For the 1974-75 season, the WHA added two more clubs, while the NHL felt compelled to expand with two additional teams of their own in an attempt to occupy markets deemed strategically attractive to the WHA. The net result was professional hockey in North America expanding from a mere 12 teams in 1969-70 to 32 in a mere five years, a more than 250% increase, creating the need for roughly 400 more players!

While many, many career minor leaguers got opportunities to get off the buses and fly on the airplanes of the major leagues, others were more daring and creative in their methods of stocking their rosters, such as looking to American colleges for players.

As the expansion of both leagues continued, teams now began to look beyond the borders of North America for really the first time.
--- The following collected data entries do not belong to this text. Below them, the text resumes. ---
(** X9: each [main] sends at most one Slack message per run, whatever the
    API answers and wherever an exception stops it. *)
Theorem main_posts_at_most_once api cfg rt log0 :
  (exists ms, posts (fst (main_minutes api cfg rt log0)) = posts log0 ++ ms /\ (length ms <= 1)%nat) /\
  (exists ms, posts (fst (main_news api cfg rt log0)) = posts log0 ++ ms /\ (length ms <= 1)%nat).
Proof.
  pose proof (collect_ids_posts_log api cfg (published_after_z rt) (CHANNEL_IDS cfg) ∅ log0)
    as [Hp _].
  unfold main_minutes, main_news, M_bind.
  destruct (collect_ids api cfg (published_after_z rt) (CHANNEL_IDS cfg) ∅ log0)
    as [log1 [S|e]]; simpl in Hp.
  2: { split; exists []; (split; [by rewrite app_nil_r|simpl; lia]). }
  destruct (bool_decide (S = ∅)).
  { split; [exists [MsgText (no_new_items_text cfg rt)]|exists []].
    - unfold post, call. simpl. rewrite posts_app, Hp. split; [reflexivity|simpl; lia].
    - simpl. rewrite Hp, app_nil_r. split; [reflexivity|simpl; lia]. }
  destruct (fetch_chunks_log api (chunked (elements S) 50) [] log1) as [cs Hcs].
  unfold fetch_videos_meta.
  destruct (fetch_chunks api (chunked (elements S) 50) [] log1) as [log2 [metas|e]].
  all: simpl in Hcs; subst log2.
  all: rewrite ?posts_app, ?posts_map_EvVideos, ?Hp, ?app_nil_r.
  - split; [exists [MsgText (build_minutes_text rt (sort_by_pub_desc metas))]
            |exists [MsgBlocks lit_news_text
                      ([BHeader (lit_news_head ++ py_str_int (HOURS_WINDOW cfg) ++ lit_h_close)] ++
                       concat (map (news_item_blocks rt) (sort_by_pub_desc metas)))]];
    unfold post, call; simpl; rewrite posts_app, posts_app, posts_map_EvVideos, Hp; simpl;
    (split; [by rewrite app_nil_r|lia]).
  - split; exists []; simpl; rewrite posts_app, posts_map_EvVideos, Hp;
    (split; [reflexivity|simpl; lia]).
Qed.
(** X18. [_formatTime] prints the whole minutes and the remaining whole seconds
    of a non-negative time, each padded to two digits: five characters
    below 100 minutes. *)
Theorem formatTime_shows_minutes_and_seconds (ms : Q) :
  0 <= ms ->
  exists m s : Z,
    _formatTime ms = (pad2 m ++ ":" ++ pad2 s)%string /\
    (0 <= m)%Z /\ (0 <= s < 60)%Z /\
    (60 * m + s)%Z = Qfloor (ms / 1000) /\
    inject_Z (60 * m + s) * 1000 <= ms < (inject_Z (60 * m + s) + 1) * 1000 /\
    (ms < 6000000 -> String.length (_formatTime ms) = 5%nat).
Proof.
  intros Hms.
  destruct (whole_seconds ms Hms) as (HT & Hb & _ & Hm & Hs & Hs60).
  cbv zeta in *. set (T := Qfloor (ms / 1000)) in *.
  exists (T / 60)%Z, (Z.rem T 60).
  assert (Hsum : (60 * (T / 60) + Z.rem T 60)%Z = T) by lia.
  split; [reflexivity |]. split; [exact Hm |]. split; [exact Hs60 |].
  split; [exact Hsum |]. rewrite Hsum. split; [exact Hb |].
  intros Hlt. unfold _formatTime. fold T.
  assert (HT6 : (T < 6000)%Z).
  { rewrite Zlt_Qlt. destruct Hb as [Hb0 _]. change (inject_Z 6000) with 6000. lra. }
  rewrite !length_append, !pad2_two_digits by lia. reflexivity.
Qed.

(** X19. For a non-negative time, [formatTimeMs] prints what [_formatTime]
    prints, followed by a point and the hundredths of the running second;
    minutes, seconds and hundredths give the time back to within 10 ms. *)
Theorem formatTimeMs_extends_formatTime (ms : Q) :
  0 <= ms ->
  let '(mins, secs, cs) := msParts ms in
  (0 <= mins)%Z /\ (0 <= secs < 60)%Z /\ (0 <= cs < 100)%Z /\
  0 <= ms - inject_Z (60000 * mins + 1000 * secs + 10 * cs) < 10 /\
  formatTimeMs ms = (_formatTime ms ++ "." ++ pad2 cs)%string /\
  (ms < 6000000 -> String.length (formatTimeMs ms) = 8%nat).
Proof.
  intros Hms.
  destruct (whole_seconds ms Hms) as (HT & Hb & Hmins & Hm & Hs & Hs60).
  cbv zeta in *. set (T := Qfloor (ms / 1000)) in *.
  destruct (jsRem_nonneg ms 60000 Hms eq_refl) as [Hr1 Hr1b].
  destruct (jsRem_nonneg ms 1000 Hms eq_refl) as [Hr2 Hr2b].
  change (inject_Z 60000) with 60000 in *. change (inject_Z 1000) with 1000 in *.
  fold T in Hr2. rewrite Hmins in Hr1.
  assert (Hsecs : Qfloor (jsRem ms 60000 / 1000) = Z.rem T 60).
  { rewrite Hs. apply Qfloor_unique. rewrite Hr1.
    assert (Hinj : inject_Z (T - 60 * (T / 60)) == inject_Z T - 60 * inject_Z (T / 60)).
    { unfold Z.sub. rewrite inject_Z_plus, inject_Z_opp, inject_Z_mult. reflexivity. }
    rewrite Hinj.
    set (q := inject_Z (T / 60)) in *. set (t := inject_Z T) in *.
    change ((ms - 60000 * q) / 1000) with ((ms - 60000 * q) * (1#1000)).
    destruct Hb as [Hb0 Hb1]. split; lra. }
  set (cs := Qfloor (jsRem ms 1000 / 10)).
  destruct (Qfloor_bounds (jsRem ms 1000 / 10)) as [Hc0 Hc1]. fold cs in Hc0, Hc1.
  change (jsRem ms 1000 / 10) with (jsRem ms 1000 * (1#10)) in Hc0, Hc1.
  assert (Hcs : (0 <= cs < 100)%Z).
  { split.
    - apply Qfloor_nonneg. change (jsRem ms 1000 / 10) with (jsRem ms 1000 * (1#10)). lra.
    - apply Qfloor_lt_int. change (jsRem ms 1000 / 10) with (jsRem ms 1000 * (1#10)).
      change (inject_Z 100) with 100. lra. }
  unfold formatTimeMs, msParts. cbv zeta. rewrite Hmins, Hsecs. fold cs.
  split; [exact Hm |]. split; [exact Hs60 |]. split; [exact Hcs |].
  split; [| split].
  - replace (60000 * (T / 60) + 1000 * Z.rem T 60 + 10 * cs)%Z with (1000 * T + 10 * cs)%Z
      by lia.
    rewrite inject_Z_plus, !inject_Z_mult.
    change (inject_Z 1000) with 1000. change (inject_Z 10) with 10.
    rewrite Hr2 in Hc0, Hc1. split; lra.
  - unfold _formatTime. fold T. rewrite !append_assoc. reflexivity.
  - intros Hlt.
    assert (HT6 : (T < 6000)%Z).
    { rewrite Zlt_Qlt. destruct Hb as [Hb0 _]. change (inject_Z 6000) with 6000. lra. }
    rewrite !length_append, !pad2_two_digits by lia. reflexivity.
Qed.

(** X20. [formatTimeSec] splits a non-negative whole number of seconds into
    hours, minutes below 60 and seconds below 60 that add up to it, and
    prints the hours from one hour on. *)
Theorem formatTimeSec_splits_whole_seconds (t : Z) :
  (0 <= t)%Z ->
  let '(hrs, mins, secs) := secParts t in
  (0 <= hrs)%Z /\ (0 <= mins < 60)%Z /\ (0 <= secs < 60)%Z /\
  (3600 * hrs + 60 * mins + secs)%Z = t /\
  formatTimeSec t
  = (if (t <? 3600)%Z
     then NilEmpty.string_of_int (Z.to_int mins) ++ ":" ++ pad2 secs
     else NilEmpty.string_of_int (Z.to_int hrs) ++ ":" ++ pad2 mins ++ ":" ++ pad2 secs)%string.
Proof.
  intros Ht. unfold formatTimeSec, secParts. cbv zeta.
  rewrite !Z.rem_mod_nonneg by lia.
  assert (H : (0 <= t / 3600)%Z /\ (0 <= t mod 3600 / 60 < 60)%Z /\ (0 <= t mod 60 < 60)%Z /\
              (3600 * (t / 3600) + 60 * (t mod 3600 / 60) + t mod 60)%Z = t /\
              ((0 <? t / 3600)%Z = negb (t <? 3600)%Z)).
  { destruct (0 <? t / 3600)%Z eqn:H1; destruct (t <? 3600)%Z eqn:H2; cbn [negb];
      try apply Z.ltb_lt in H1; try apply Z.ltb_ge in H1;
      try apply Z.ltb_lt in H2; try apply Z.ltb_ge in H2;
      Z.to_euclidean_division_equations; lia. }
  destruct H as (H1 & H2 & H3 & H4 & H5).
  split; [exact H1 |]. split; [exact H2 |]. split; [exact H3 |]. split; [exact H4 |].
  rewrite H5. destruct (t <? 3600)%Z; reflexivity.
Qed.

End FormatFacts.

(* ================================================================== *)
(** * The 3D scene *)
(* ================================================================== *)

Section SceneFacts.
Import Spline StationModel Scene3D.

Variable parse : string -> Result JsValue.
Variables cos sin : Q -> Q.
Variable PI : Q.

Lemma cube_le (u v : Q) : 0 <= u <= v -> u * u * u <= v * v * v.
Proof.
  intros [H0 H1].
  assert (H2 : 0 <= (v - u) * (v * v + u * v + u * u)).
  { apply Qmult_le_0_compat; [lra |].
    assert (0 <= v * v) by (apply Qmult_le_0_compat; lra).
    assert (0 <= u * v) by (apply Qmult_le_0_compat; lra).
    assert (0 <= u * u) by (apply Qmult_le_0_compat; lra). lra. }
  lra.
Qed.

Lemma cube_nonneg (u : Q) : 0 <= u -> 0 <= u * u * u.
Proof. intros H. pose proof (cube_le 0 u ltac:(lra)). lra. Qed.

Lemma cube_le_one (u : Q) : 0 <= u <= 1 -> u * u * u <= 1.
Proof. intros H. pose proof (cube_le u 1 H). lra. Qed.

Lemma ease_low (t : Q) : t < 1#2 -> easeInOutCubic t = 4 * t * t * t.
Proof.
  intros H. unfold easeInOutCubic. apply Qlt_bool_iff in H. rewrite H. reflexivity.
Qed.

Lemma ease_high (t : Q) :
  1#2 <= t -> easeInOutCubic t = 1 - ((-2 * t + 2) * (-2 * t + 2) * (-2 * t + 2)) / 2.
Proof.
  intros H. unfold easeInOutCubic. rewrite (Qlt_bool_false t (1#2) H). reflexivity.
Qed.

Lemma ease_range (t : Q) : 0 <= t <= 1 -> 0 <= easeInOutCubic t <= 1.
Proof.
  intros [H0 H1]. destruct (Qlt_le_dec t (1#2)) as [Hlt | Hge].
  - rewrite (ease_low t Hlt).
    pose proof (cube_nonneg t H0). pose proof (cube_le t (1#2) ltac:(lra)). lra.
  - rewrite (ease_high t Hge). set (u := -2 * t + 2).
    assert (Hu : 0 <= u <= 1) by (subst u; lra).
    pose proof (cube_nonneg u ltac:(lra)). pose proof (cube_le_one u Hu).
    change (u * u * u / 2) with (u * u * u * (1#2)). lra.
Qed.

Lemma ease_monotone (a b : Q) :
  0 <= a -> a <= b -> b <= 1 -> easeInOutCubic a <= easeInOutCubic b.
Proof.
  intros H0 Hab H1.
  destruct (Qlt_le_dec b (1#2)) as [Hb | Hb].
  - rewrite (ease_low a) by lra. rewrite (ease_low b Hb).
    pose proof (cube_le a b ltac:(lra)). lra.
  - rewrite (ease_high b Hb). set (v := -2 * b + 2).
    assert (Hv : 0 <= v <= 1) by (subst v; lra).
    change (v * v * v / 2) with (v * v * v * (1#2)).
    destruct (Qlt_le_dec a (1#2)) as [Ha | Ha].
    + rewrite (ease_low a Ha).
      pose proof (cube_le a (1#2) ltac:(lra)). pose proof (cube_le_one v Hv). lra.
    + rewrite (ease_high a Ha). set (u := -2 * a + 2).
      change (u * u * u / 2) with (u * u * u * (1#2)).
      pose proof (cube_le v u ltac:(subst u v; lra)). lra.
Qed.

(** X21. The easing of the flythrough maps 0, 1/2 and 1 to themselves, maps
    the interval from 0 to 1 into itself, never decreases on it, and is
    symmetric about its midpoint. *)
Theorem flythrough_easing_is_monotone :
  easeInOutCubic 0 == 0 /\
  easeInOutCubic (1#2) == 1#2 /\
  easeInOutCubic 1 == 1 /\
  (forall t, 0 <= t <= 1 -> 0 <= easeInOutCubic t <= 1) /\
  (forall a b, 0 <= a -> a <= b -> b <= 1 -> easeInOutCubic a <= easeInOutCubic b) /\
  (forall t, 0 <= t <= 1 -> easeInOutCubic t + easeInOutCubic (1 - t) == 1).
Proof.
  split; [reflexivity |]. split; [reflexivity |]. split; [reflexivity |].
  split; [exact ease_range |]. split; [exact ease_monotone |].
  intros t [H0 H1]. destruct (Qlt_le_dec t (1#2)) as [Hlt | Hge].
  - rewrite (ease_low t Hlt), (ease_high (1 - t)) by lra. field.
  - rewrite (ease_high t Hge).
    destruct (Qlt_le_dec (1 - t) (1#2)) as [Hlt' | Hge'].
    + rewrite (ease_low (1 - t) Hlt'). field.
    + assert (Ht : t == 1#2) by lra.
      rewrite (ease_high (1 - t) Hge'). rewrite Ht. reflexivity.
Qed.


(** ** The frame loop of the scene *)

Lemma hasRaf_some (s : Scene) (id : nat) :
  _rafId s = Some id -> id <> 0%nat -> hasRaf s = true.
Proof.
  intros Hr Hid. unfold hasRaf. rewrite Hr.
  destruct (id =? 0)%nat eqn:E; [apply Nat.eqb_eq in E; contradiction | reflexivity].
Qed.

Lemma play_loop (s : Scene) : sceneLoop s -> sceneLoop (play s) /\ pending (play s) = pending s.
Proof.
  intros [Hn Hl]. unfold sceneLoop, play. cbn [nextId _destroyed pending _rafId].
  destruct (_destroyed s) eqn:Hd.
  - rewrite andb_false_r. repeat split; try assumption; apply Hl.
  - destruct Hl as (id & Hp & Hr & Hid). rewrite (hasRaf_some s id Hr Hid). cbn [negb andb].
    repeat split; try assumption. exists id. repeat split; assumption.
Qed.

Lemma destroy_loop (s : Scene) : sceneLoop s -> sceneLoop (destroy s).
Proof.
  intros [Hn Hl]. unfold sceneLoop, destroy. cbn [nextId _destroyed pending _rafId].
  split; [exact Hn |].
  destruct (_destroyed s) eqn:Hd.
  - destruct Hl as [Hp Hr]. unfold hasRaf. rewrite Hr, Hp. split; reflexivity.
  - destruct Hl as (id & Hp & Hr & Hid). rewrite (hasRaf_some s id Hr Hid), Hr, Hp.
    cbn [filter]. rewrite Nat.eqb_refl. split; reflexivity.
Qed.

Lemma frame_loop (dt : Q) (s : Scene) : sceneLoop s -> sceneLoop (frame dt s).
Proof.
  intros [Hn Hl]. unfold frame.
  destruct (_destroyed s) eqn:Hd.
  - destruct Hl as [Hp Hr]. rewrite Hp. unfold sceneLoop. rewrite Hd. repeat split; assumption.
  - destruct Hl as (id & Hp & Hr & Hid). rewrite Hp.
    unfold _animate. cbn [_destroyed nextId _paused pending].
    destruct (_paused s); unfold sceneLoop; cbn [nextId _destroyed pending _rafId app];
      (split; [lia |]); exists (nextId s); repeat split; lia.
Qed.

Lemma sceneStep_loop (op : SceneOp) (s : Scene) : sceneLoop s -> sceneLoop (sceneStep s op).
Proof.
  intros Hl. destruct op as [| | | dt]; cbn [sceneStep].
  - apply play_loop, Hl.
  - exact Hl.
  - apply destroy_loop, Hl.
  - apply frame_loop, Hl.
Qed.

Lemma sceneRun_loop (ops : list SceneOp) (s : Scene) : sceneLoop s -> sceneLoop (sceneRun ops s).
Proof.
  revert s. induction ops as [| op ops IH]; intros s Hl; [exact Hl |].
  change (sceneRun (op :: ops) s) with (sceneRun ops (sceneStep s op)).
  apply IH, sceneStep_loop, Hl.
Qed.

Lemma sceneStep_destroyed (op : SceneOp) (s : Scene) :
  _destroyed s = true -> pending s = [] ->
  _destroyed (sceneStep s op) = true /\ pending (sceneStep s op) = [] /\
  rendered (sceneStep s op) = rendered s /\ cameraAt (sceneStep s op) = cameraAt s.
Proof.
  intros Hd Hp. destruct op as [| | | dt]; cbn [sceneStep].
  - unfold play. cbn [_destroyed pending rendered cameraAt]. rewrite Hd, andb_false_r.
    repeat split; assumption.
  - repeat split; assumption.
  - unfold destroy. cbn [_destroyed pending rendered cameraAt]. rewrite Hp.
    repeat split. destruct (_rafId s); [destruct (hasRaf s) |]; reflexivity.
  - unfold frame. rewrite Hp. repeat split; assumption.
Qed.

Lemma sceneRun_destroyed (ops : list SceneOp) (s : Scene) :
  _destroyed s = true -> pending s = [] ->
  _destroyed (sceneRun ops s) = true /\ pending (sceneRun ops s) = [] /\
  rendered (sceneRun ops s) = rendered s /\ cameraAt (sceneRun ops s) = cameraAt s.
Proof.
  revert s. induction ops as [| op ops IH]; intros s Hd Hp; [repeat split; assumption |].
  change (sceneRun (op :: ops) s) with (sceneRun ops (sceneStep s op)).
  destruct (sceneStep_destroyed op s Hd Hp) as (Hd' & Hp' & Hr' & Hc').
  destruct (IH _ Hd' Hp') as (H1 & H2 & H3 & H4).
  repeat split; congruence.
Qed.

Lemma construct_sceneLoop (coordinates : JsValue) (s : Scene) :
  construct parse cos sin PI coordinates = Ok s -> sceneLoop s.
Proof.
  unfold construct. destruct (sceneStations parse cos sin PI coordinates); [| discriminate].
  cbn [bind]. intros [= <-]. unfold sceneLoop. cbn.
  split; [lia |]. exists 1%nat. repeat split. lia.
Qed.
There had been the odd cases of players born in Europe who migrated to Canada in their youth, and even some Europeans who had brief stays in the NHL, Europeans were generally regarded as inferior players who were not tough enough to survive in the NHL.

That stereotype began to fade in 1973 with the arrival in Toronto of left wing Inge Hammarstrom and even more so defenseman Borje Salming, who would go on to play 17 seasons in the NHL. Hammarstrom would play in six NHL seasons and score a high of 24 goals and 43 points, but did not set the world on fire.

With Europe becoming a new source for talent, the idea was embraced by the Winnipeg Jets of the WHA, who signed both Nilsson and fellow Swede Anders Hedberg for the 1974-75 season. Teamed with star Bobby Hull, their impact was immediate and the result was simply the most dynamic line in the history of the WHA.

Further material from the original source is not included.